Awww man. I haven't had much time to post lately. Such is life. There are constantly things happening worth writing about so hopefully I'll get more up later. I blame work but also this marathon training thing. I tell you, running 10 miles in the evening after a 12 hour day ain't easy. I am really going to enjoy having my life back in May.
I did go to the 43rd Legislative District caucus this weekend. This was an experience. The regular caucuses that everyone knows about and hears reported in the news are really just the first step in the process. At the precinct caucuses two months ago I was elected a delegate (more like no one else wanted to do it actually) to the District caucus. There, you elect delegates to the congressional district caucus who then elect delegates to the national convention. I was curious about the whole process and this year there is a great deal of interest in going to the national convention since it is likely that the Democratic nominee is going to be chosen during the convention itself.
So you show up to your district caucus and sign in for your candidate and depending on who shows up and who changed their mind, the delegates to the next level are apportioned out and then elected by each campaign. After signing in, you sit in a big hall where the District chair reads the rules. Then a supporter for each candidate gives a speech. First, Obama's speaker took the podium. Ed Murray, the long time 43rd District Senator who is openly gay gave an impassioned speech that rallied the troops. He began with "My partner and I got engaged 2 decades ago. Won't you allow us to get married?" The place erupts in a standing ovation. I fucking love Seattle.
Dennis Kucinich was still on the ballot when Washington caucused and he actually had 2 delegates (out of about 1400) so he got a speech as well. One of his delegates bravely stood up and spoke fairly eloquently for 10 minutes about the party principles that Kucinich espoused and how his campaigns have shaped the races. Awesome.
Next up, Hillary. "Hillary Clinton's representative is still in transit and will be here shortly." Um, ok. "In the meantime, does anyone have any jokes?"
A few procedural questions were fielded from the floor. Suddenly a man walks down the aisle and the crowd erupts. "While we're still waiting for the Clinton representative, we have a special guest speaker. Please welcome the Honorable Jim McDermott." The congressman from Washington's 7th congressional district is wildly popular here and he routinely is re-elected with >80% of the vote. One of the few who spoke out against the war, he had a cameo in Fahrenheit 911.
He gives a speech about the amount of work that needs to be done to get the Democrats back in the White House and to start undoing the damage done in the last 8 years. He talks about how a spirited campaign is good for the Democrats. It keeps us in the news, debating our issues on our terms. "It's because we are all different. We have a diversity of views. We think differently. That's what makes us Democrats. If we all thought the same, we'd be Republicans."

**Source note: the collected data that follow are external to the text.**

(** http.ResponseWriter: the header map, what WriteHeader sent, and the body. *)
Record ResponseWriter (J : Type) := mkRW { rw_Header : Header; rw_sent : option (Z * Header); rw_body : list (Payload J) }.
Arguments mkRW {J} _ _ _.
Arguments rw_Header {J} _.
Arguments rw_sent {J} _.
Arguments rw_body {J} _.

(** A finished response. *)
Record Response (J : Type) := mkResponse { rs_status : Z; rs_header : Header; rs_body : list (Payload J) }.
Arguments mkResponse {J} _ _ _.
Arguments rs_status {J} _.
Arguments rs_header {J} _.
Arguments rs_body {J} _.

Section Writer.
Context {J : Type}.
Abbreviation RW := (ResponseWriter J).
Definition new_writer : RW := mkRW [] None [].
Definition edit_header (f : Header -> Header) (w : RW) : RW := mkRW (f (rw_Header w)) (rw_sent w) (rw_body w).
(** Only the first call counts. *)
Definition WriteHeader (status : Z) (w : RW) : RW :=
  match rw_sent w with
  | Some _ => w
  | None => mkRW (rw_Header w) (Some (status, rw_Header w)) (rw_body w)
  end.
Definition rw_Write (b : list (Payload J)) (w : RW) : RW :=
  let w := WriteHeader 200 w in mkRW (rw_Header w) (rw_sent w) (rw_body w ++ b).
Definition finish (w : RW) : Response J :=
  match rw_sent w with
  | Some (status, h) => mkResponse status h (rw_body w)
  | None => mkResponse 200 (rw_Header w) (rw_body w)
  end.
End Writer.

(** An error for which networkerr holds: a net.Error, "connection refused" or "EOF". *)
Definition ErrNet : cause := ErrMsg "net.Error".
Definition networkerr (e : error) : bool := errors_Is e ErrNet.

(** ** Interfaces *)

(** service.RaftService, of the node with the given id, as the server uses it. *)
Class RaftService (A : Type) := {
  svc_Leader : string -> option error -> M A Peer;
  svc_VerifyLeader : string -> option error -> M A unit;
  svc_AddToCluster : string -> option error -> Peer -> M A unit;
  svc_Peers : string -> A -> list Peer;
  svc_State : string -> A -> RaftState;
  svc_LaggingBehind : string -> A -> option error }.

(** Asking for the leader reads Raft's state and returns. *)
Class RaftServiceLaws (A : Type) `{RaftService A} := {
  svc_Leader_pure n ctx (a : A) : (svc_Leader n ctx a).1 = a;
  svc_Leader_returns n ctx (a : A) : (svc_Leader n ctx a).2 <> Panicked }.

(** rate.Limiter; its clock is part of it. *)
Class Limiter (L : Type) := {
  NewLimiter : Z -> Z -> L;
  Allow : L -> L * bool }.

(** encoding/json on the bodies the server itself reads. *)
Class Json := {
  peek_Serializable : bytes -> option bool;
  decode_Join : bytes -> option Peer;
  decode_Kill : bytes -> option string;
  (** what the decoder leaves unread of the body *)
  kill_rest : bytes -> bytes;
  (** io.EOF *)
  decode_Kill_empty : decode_Kill [] = None }.

(** ** ratelimiter.go *)

Record ratelimiterConfig := NewRateLimiterConfig { Rps : Z; Burst : Z }.
Record rateLimiter (L : Type) := mkLimiter { limiters : gmap string L; rl_cfg : ratelimiterConfig }.
Arguments mkLimiter {L} _ _.
Arguments limiters {L} _.
Arguments rl_cfg {L} _.

Definition newRateLimiter {L} (cfg : ratelimiterConfig) : rateLimiter L := mkLimiter ∅ cfg.

Section Limit.
Context {L : Type} {Lim : Limiter L}.
Definition Limiter_ (rl : rateLimiter L) (path : string) : L :=
  default (NewLimiter (Rps (rl_cfg rl)) (Burst (rl_cfg rl))) (limiters rl !! path).
(** [rl.Limiter(path).Allow()]: the table with the bucket after the call. *)
Definition allow (path : string) (rl : rateLimiter L) : rateLimiter L * bool :=
  let '(l, ok) := Allow (Limiter_ rl path) in (mkLimiter (<[path := l]> (limiters rl)) (rl_cfg rl), ok).
End Limit.

(** ** server.go: routes *)

Definition RouteKvRange := "/v1/kv/range".
Definition RouteKvPut := "/v1/kv/put".
Definition RouteKvDelete := "/v1/kv/delete".
Definition RouteKvTxn := "/v1/kv/txn".
Definition RouteLeaseGrant := "/v1/lease/grant".
Definition RouteLeaseRevoke := "/v1/lease/revoke".
Definition RouteLeaseKeepAlive := "/v1/lease/keep-alive".
Definition RouteLeaseLookup := "/v1/lease/lookup".
Definition RouteOtInit := "/v1/ot/init".
Definition RouteOtTransfer := "/v1/ot/transfer".
Definition RouteOtWriteAll := "/v1/ot/write-all".
Definition RouteWatchWS := "/v1/watch".
Definition RouteJoinCluster := "/v1/admin/join".
Definition RouteTriggerCompaction := "/v1/admin/compaction".
Definition RouteKillNode := "/v1/admin/kill".
Definition RouteStats := "/stats".
Definition RouteMetrics := "/metrics".
Definition RouteLivez := "/livez".
Definition RouteReadyz := "/readyz".

(** The handlers that call a service and write its answer. *)
Inductive Service :=
  | KvRange | KvPut | KvDelete | KvTxn | LeaseGrant | LeaseRevoke | LeaseKeepAlive | LeaseLookup
  | OTInit | OTTransfer | OTWriteAll | Watch | Compaction | Stats | Metrics.

(** One server, and all of them with the state of the services. *)
Record HttpServer (L : Type) := mkServer_ {
  me : Peer; readLimiter : rateLimiter L; writeLimiter : rateLimiter L; adminAuthToken : string;
  killed : nat (* how often the kill switch was pulled *) }.
Arguments mkServer_ {L} _ _ _ _ _.
Arguments me {L} _.
Arguments readLimiter {L} _.
Arguments writeLimiter {L} _.
Arguments adminAuthToken {L} _.
Arguments killed {L} _.

Record World (A L : Type) := mkWorld { w_app : A; servers : gmap string (HttpServer L) }.
Arguments mkWorld {A L} _ _.
Arguments w_app {A L} _.
Arguments servers {A L} _.

Section Http.
Context {A L J : Type} {RS : RaftService A} {Lim : Limiter L} {Js : Json}.
Abbreviation world := (World A L).
Abbreviation RW := (ResponseWriter J).
(** A service run by a node: the status and the answer or error message to write, [None] for
    a panic. *)
Variable service : Service -> string -> Request -> A -> A * option (Z * (J + string * error)).
(** kvSvc.Ping *)
Variable ping : string -> A -> option error.
(** The network: who listens on an address. *)
Variable dial : string -> string + error.

Abbreviation Handler := (Request -> M (world * RW) unit).
Abbreviation middleware := (Handler -> Handler).

Definition on_app {X} (m : M A X) : M (world * RW) X := fun '(w, rw) =>
  let '(a, x) := m (w_app w) in ((mkWorld a (servers w), rw), x).
Definition write (f : RW -> RW) : M (world * RW) unit := fun '(w, rw) => ((w, f rw), Ok tt).

Definition writeError (msg : string) (err : error) (status : Z) : M (world * RW) unit :=
  write (fun rw => rw_Write [PError msg err] (WriteHeader status (edit_header (header_set "Content-Type" "application/json") rw))).
Definition writeJSON (response : Payload J) (status : Z) : M (world * RW) unit :=
  write (fun rw => rw_Write [response] (WriteHeader status (edit_header (header_set "Content-Type" "application/json") rw))).

(** A handler in front of a service. *)
Definition serviceHandler (n : string) (h : Service) : Handler := fun r =>
  on_app (fun a => let '(a', x) := service h n r a in (a', match x with Some x => Ok x | None => Panicked end)) ≫= fun x =>
  match x.2 with
  | inl j => writeJSON (PJson j) x.1
  | inr (msg, err) => writeError msg err x.1
  end.

(** *** middleware.go *)

Definition chain (base : Handler) (ms : list middleware) : Handler := foldl (fun b m => m b) base ms.

(** The server of node [n]. *)
Definition the_server (n : string) : M (world * RW) (HttpServer L) := fun st =>
  (st, match servers st.1 !! n with Some s => Ok s | None => Panicked end).
Definition set_server (n : string) (s : HttpServer L) : M (world * RW) unit := fun '(w, rw) =>
  ((mkWorld (w_app w) (<[n := s]> (servers w)), rw), Ok tt).

Definition cors_headers : list string :=
  ["Access-Control-Allow-Origin"; "Access-Control-Allow-Methods"; "Access-Control-Allow-Headers"].

(** httputil.ReverseProxy with newReverseProxy's ModifyResponse; [roundtrip] is its transport. *)
Definition reverseProxy (roundtrip : string -> Request -> world -> world * (Response J + error)) (addr : string)
    (errorHandler : error -> M (world * RW) unit) : Handler := fun r '(w, rw) =>
  match roundtrip addr r w with
  | (w', inl resp) =>
      let h := foldr header_del (rs_header resp) cors_headers in
      ((w', rw_Write (rs_body resp) (WriteHeader (rs_status resp) (edit_header (fun h0 => h0 ++ h) rw))), Ok tt)
  | (w', inr err) => errorHandler err (w', rw)
  end.

Section Server.
Variable roundtrip : string -> Request -> world -> world * (Response J + error).
Variable n : string.

Definition proxyToLeader (leader : Peer) : Handler :=
  reverseProxy roundtrip (GetHttpAdvertisedAddress leader) (fun err =>
    if errors_Is err ErrLeaderNotFound || networkerr err
    then writeError "proxying to leader failed" err 503
    else writeError "proxying to leader failed" err 502).

Definition leaderMiddleware : middleware := fun next r =>
  try (on_app (svc_Leader n (rq_Ctx r))) ≫= fun res =>
  match res with
  | inr err => writeError "write middleware error" err 503
  | inl leader =>
      the_server n ≫= fun s =>
      if bool_decide (NodeID leader <> NodeID (me s)) then proxyToLeader leader r else next r
  end.

Definition consitencyMiddleware : middleware := fun next r =>
  match rq_Body r with
  | None => writeError "read middleware error" (errMsg "draining body failed") 400
  | Some drained =>
      match peek_Serializable drained with
      | None => writeError "read middleware error" (errMsg "json") 400
      | Some true => next r
      | Some false =>
          try (on_app (svc_Leader n (rq_Ctx r))) ≫= fun res =>
          match res with
          | inr err => writeError "read middleware error" err 503
          | inl leader =>
              the_server n ≫= fun s =>
              if bool_decide (NodeID leader <> NodeID (me s)) then proxyToLeader leader r
              else
                try (on_app (svc_VerifyLeader n (rq_Ctx r))) ≫= fun v =>
                match v with
                | inr err => writeError "read middleware error" err 503
                | inl _ => next r
                end
          end
      end
  end.

(** Logging the status changes nothing a client sees. *)
Definition requestLoggingMiddleware : middleware := fun next r => next r.

Definition readLimitMiddleware : middleware := fun next r =>
  the_server n ≫= fun s =>
  let '(rl, ok) := allow (rq_Path r) (readLimiter s) in
  set_server n (mkServer_ (me s) rl (writeLimiter s) (adminAuthToken s) (killed s)) ≫= fun _ =>
  if ok then next r else writeError "read limit exceeded" (errMsg "rate limiter error") 429.

Definition writeLimitMiddleware : middleware := fun next r =>
  the_server n ≫= fun s =>
  let '(rl, ok) := allow (rq_Path r) (writeLimiter s) in
  set_server n (mkServer_ (me s) (readLimiter s) rl (adminAuthToken s) (killed s)) ≫= fun _ =>
  if ok then next r else writeError "write limit exceeded" (errMsg "rate limiter error") 429.

Definition adminAuthMiddleware : middleware := fun next r =>
  the_server n ≫= fun s =>
  if bool_decide (rq_Token r = "") then writeError "failed to authenticate" (errMsg "auth token not found") 403
  else if bool_decide (rq_Token r <> adminAuthToken s)
       then writeError "failed to authenticate" (errMsg "auth token missmatch") 403
  else next r.

Definition corsMuxMiddleware : middleware := fun next r =>
  write (edit_header (header_set "Access-Control-Allow-Origin" "*")) ≫= fun _ =>
  write (edit_header (header_set "Access-Control-Allow-Methods" "GET, POST, DELETE, OPTIONS")) ≫= fun _ =>
  write (edit_header (header_set "Access-Control-Allow-Headers" "Content-Type, X-Kave-Admin-Token")) ≫= fun _ =>
  if bool_decide (rq_Method r = OPTIONS) then write (WriteHeader 204) else next r.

After McDermott's done, the congregation is getting restless. Motions are made to move on without the Clinton speaker. Someone shouts "We all managed to wake up and get here on time!" This looks really bad for Hillary. Motions are made to let someone else speak. Finally, an hour half after the caucus starts, Hillary's representative is here. "Ladies and gentlemen, please welcome, from Los Angeles, Sean Astin."

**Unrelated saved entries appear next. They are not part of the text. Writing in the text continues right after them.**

Lemma feed_start_ok got (s : kvs) id x st :
  kv_inv s -> loop_ok got (Main (currentRev s)) st -> MinInt64 <= Main (u_revs st.2).1 ->
  unsyncedBatch st.2 !! id = Some x ->
  exists st' o, feed_start x s st = (st', Ok o) /\ loop_ok got (Main (currentRev s)) st' /\ same_tick st st' /\
    (forall f, o = Some f -> st' = st /\ fd_ref f = x /\ fd_checked f = false /\
       Forall (fun e => erev e <= Main (u_revs st.2).1) (fd_events f)).
Proof.
  intros Hs H Hmin Hb. destruct st as [h u]. unfold loop_ok in H. simpl in H, Hb, Hmin.
  destruct (ho_batch _ _ _ _ _ H _ _ Hb) as [_ (w & Hw & Hid & Hle)].
  destruct (ho_wt _ _ _ _ _ H _ _ Hw) as [Hok _].
  unfold feed_start. cbn [fst snd]. rewrite Hw.
  case_match; [by do 2 eexists|]. case_match; [by do 2 eexists|].
  destruct (RevisionsRange_events (wt_keyStart w) (wt_keyEnd w) (wt_currentRev w) (i64 (Main (u_revs u).1 + 1)) s Hs)
    as (evs & -> & Hevs).
  destruct (event_key ∘ snd <$> evs) as [|bk bks] eqn:Ebks.
  { do 2 eexists. split; [done|]. split; [|done]. unfold loop_ok. simpl.
    eapply batch_set_ok; eauto using fast_forward_ok. simpl. lia. }
  destruct (read_events_run s evs Hs) as (ents & HF & Hread).
  { eapply Forall_impl; [exact Hevs|]. simpl. tauto. }
  rewrite Ebks in Hread. rewrite Hread. do 2 eexists. split; [done|]. split; [done|]. split; [done|].
  intros f [= <-]. split_and!; try done. cbn [fd_events].
  apply (Forall_fmap event_of), Forall_forall. intros ent (i & Hi)%list_elem_of_lookup_1.
  destruct (Forall2_lookup_r _ _ _ _ _ HF Hi) as (p & Hp & (e0 & _ & Ho & ->)).
  apply list_elem_of_lookup_2 in Hp. pose proof (proj1 (Forall_forall _ _) Hevs p Hp) as [_ Hlt].
  unfold erev. simpl in *. rewrite (eo_mod _ _ _ Ho). pose proof (i64_le (Main (u_revs u).1 + 1)). lia.
Qed.

Lemma feed_done_run f r st w :
  wtab st.1 !! fd_ref f = Some w ->
  exists u', feed_done f r st = ((st.1, u'), Ok tt) /\ same_tick st (st.1, u').
Proof.
  intros Hw. destruct st as [h u]. unfold feed_done. simpl in *. rewrite Hw.
  destruct r as [[]|e]; repeat case_match; by eexists.
Qed.

Lemma feed_ok got (s : kvs) id x st :
  kv_inv s -> loop_ok got (Main (currentRev s)) st -> MinInt64 <= Main (u_revs st.2).1 ->
  unsyncedBatch st.2 !! id = Some x ->
  exists st', feed x s st = (st', Ok tt) /\ loop_ok got (Main (currentRev s)) st' /\ same_tick st st'.
Proof.
  intros Hs H Hmin Hb. unfold feed, mbind, M_bind.
  destruct (feed_start_ok got s id x st Hs H Hmin Hb) as (st1 & o & -> & H1 & Ht & Hf).
  destruct o as [f|]; [|by eexists]. destruct (Hf f eq_refl) as (-> & Hx & _ & Hle). clear Hf.
  unfold loop_ok in H. destruct (ho_batch _ _ _ _ _ H _ _ Hb) as [_ (w & Hw & Hid & Hrm)].
  destruct (ho_wt _ _ _ _ _ H _ _ Hw) as [Hok _].
  destruct (sendAll_ok (got x) w (fd_events f) Hok) as (d & r & Hrun & Hok' & Hd & Hr).
  unfold on_hub_part, try, on_wt. rewrite Hw, Hrun.
  assert (loop_ok got (Main (currentRev s)) (set_wt x (delivered d w) st.1, st.2)) as H'.
  { unfold loop_ok. simpl. eapply batch_set_ok; eauto. simpl. apply after_le; [done|]. by eapply Forall_incl. }
  assert (forall r0, exists st', feed_done f r0 (set_wt x (delivered d w) st.1, st.2) = (st', Ok tt) /\
    loop_ok got (Main (currentRev s)) st' /\ same_tick st st') as Hdone.
  { intros r0. destruct (feed_done_run f r0 (set_wt x (delivered d w) st.1, st.2) (delivered d w)) as (u' & E & Hst).
    { simpl. by rewrite Hx, lookup_insert_eq. }
    eexists. split; [exact E|]. split; [|by destruct Hst]. by eapply same_tick_ok. }
  destruct Hr as [->|[->|[-> _]]]; apply Hdone.
Qed.

(** The end of a tick: with the batch out of the way the moves are safe. *)
Definition hub_part (got : nat -> list Event) (cur rm : Z) (st : WatchHub * UnsyncedLoop) : Prop :=
  hub_ok got cur ∅ rm st.1 /\ Main (u_revs st.2).1 = rm.

Lemma drop_failed_run got cur rm l st :
  hub_part got cur rm st -> exists st', drop_failed l st = (st', Ok tt) /\ hub_part got cur rm st'.
Proof.
  revert st. induction l as [|[wid e] l IH]; intros st [H Hr]; [by exists st|]. cbn [drop_failed].
  unfold mbind, M_bind, modify, unsafeDropFailedWatcher. destruct (unsynced st.1 !! wid) as [x|].
  - destruct (unsafeDropFromGroup_run _ _ _ _ false (id_of x st.1) e st.1 H) as (h' & -> & H' & _). by apply IH.
  - by apply IH.
Qed.

Lemma promote_each_ok got cur rm l st : hub_part got cur rm st -> hub_part got cur rm (promote_each l st).
Proof.
  revert st. induction l as [|wid l IH]; intros st [H Hr]; [done|]. cbn [promote_each]. apply IH.
  split; [|done]. change (hub_ok got cur ∅ rm (unsafePromote wid st.1).1). rewrite (unsafePromote_run _ _ _ _ _ _ H). simpl.
  destruct (unsynced st.1 !! wid) as [x|] eqn:E; [|done].
  destruct (ho_grp _ _ _ _ _ H false wid x E) as (w & Hw & _). by eapply move_ok.
Qed.

Lemma tick_finish_ok got cur st : loop_ok got cur st -> runs_ok (loop_ok got cur) tick_finish st.
Proof.
  intros H. assert (hub_part got cur (Main (u_revs st.2).1) st) as Hp.
  { split; [|done]. pose proof (ho_rm _ _ _ _ _ H). eapply hub_ok_weaken; [exact H|lia|apply map_empty_subseteq|lia..]. }
  unfold tick_finish, runs_ok, mbind, M_bind, get_st.
  destruct (drop_failed_run _ _ _ (map_to_list (deleteBatch st.2)) _ Hp) as (st1 & -> & H1).
  split; [|done]. destruct (promote_each_ok _ _ _ (elements (promoteBatch st.2)) _ H1) as [H3 H4].
  unfold modify, loop_ok. simpl. by rewrite H4.
Qed.

End WatchStore.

You have got to be kidding me. 1400 people have been sitting here waiting for the Hillary Clinton campaign to fly in a Hollywood actor to speak for her? Don't get me wrong, Samwise is one of my favorite LOTR characters, but seriously? He proceeds to give some off-the-cuff remarks that don't really say anything about Hillary and includes small talk about his daughters and his trip up from L.A.
He's a nice enough guy, but could there be any more stark contrast between the two campaigns? I mean, a guy who really doesn't have much to say but has a ton of name recognition, flies in from 1500 miles away to speak to a crowd that is >80% Obama and includes people who have been organizing their communities and donating substantial portions of their time and money because they desperately need to believe in the future of their country. There are large numbers of people here who, for the first time in their lives, have decided to get involved in the process, neighbors who have resolved that there are things worth fighting for and a candidate who is worth their energy. And Clinton sends us an actor?
In the end, enough people either changed their vote or went from uncommitted (yes that's right, some precincts decided to send uncommitted delegates to the next level) that Obama actually picked up a delegate.
Next, the two campaigns split up to actually elect their alloted delegates. I signed up to run but their were 400 people running for 53 spots and there were some long time Obama volunteers running, armed with signs and campaign flyers (note to self: if you want to go to the next level you need to come prepared). All 400 of the people had the right to give a 30 second speech and when they decided to go alphabetically starting with the letter after my last name, I took that as a sign and happily crossed my name off the list. Did you know that it is party policy to have gender equality among the convention delegates? There were separate ballots for men and women and you had to vote for 26 of each. They also explicitly tell you to favor persons of color and persons with disabilities when you make your selection. Pretty cool.
I was really glad I went. I met a lot of interesting people and it was great to see how the process works. Would definitely attend again. Democracy is awesome and we need to make sure the forces of evil don't take it away from us.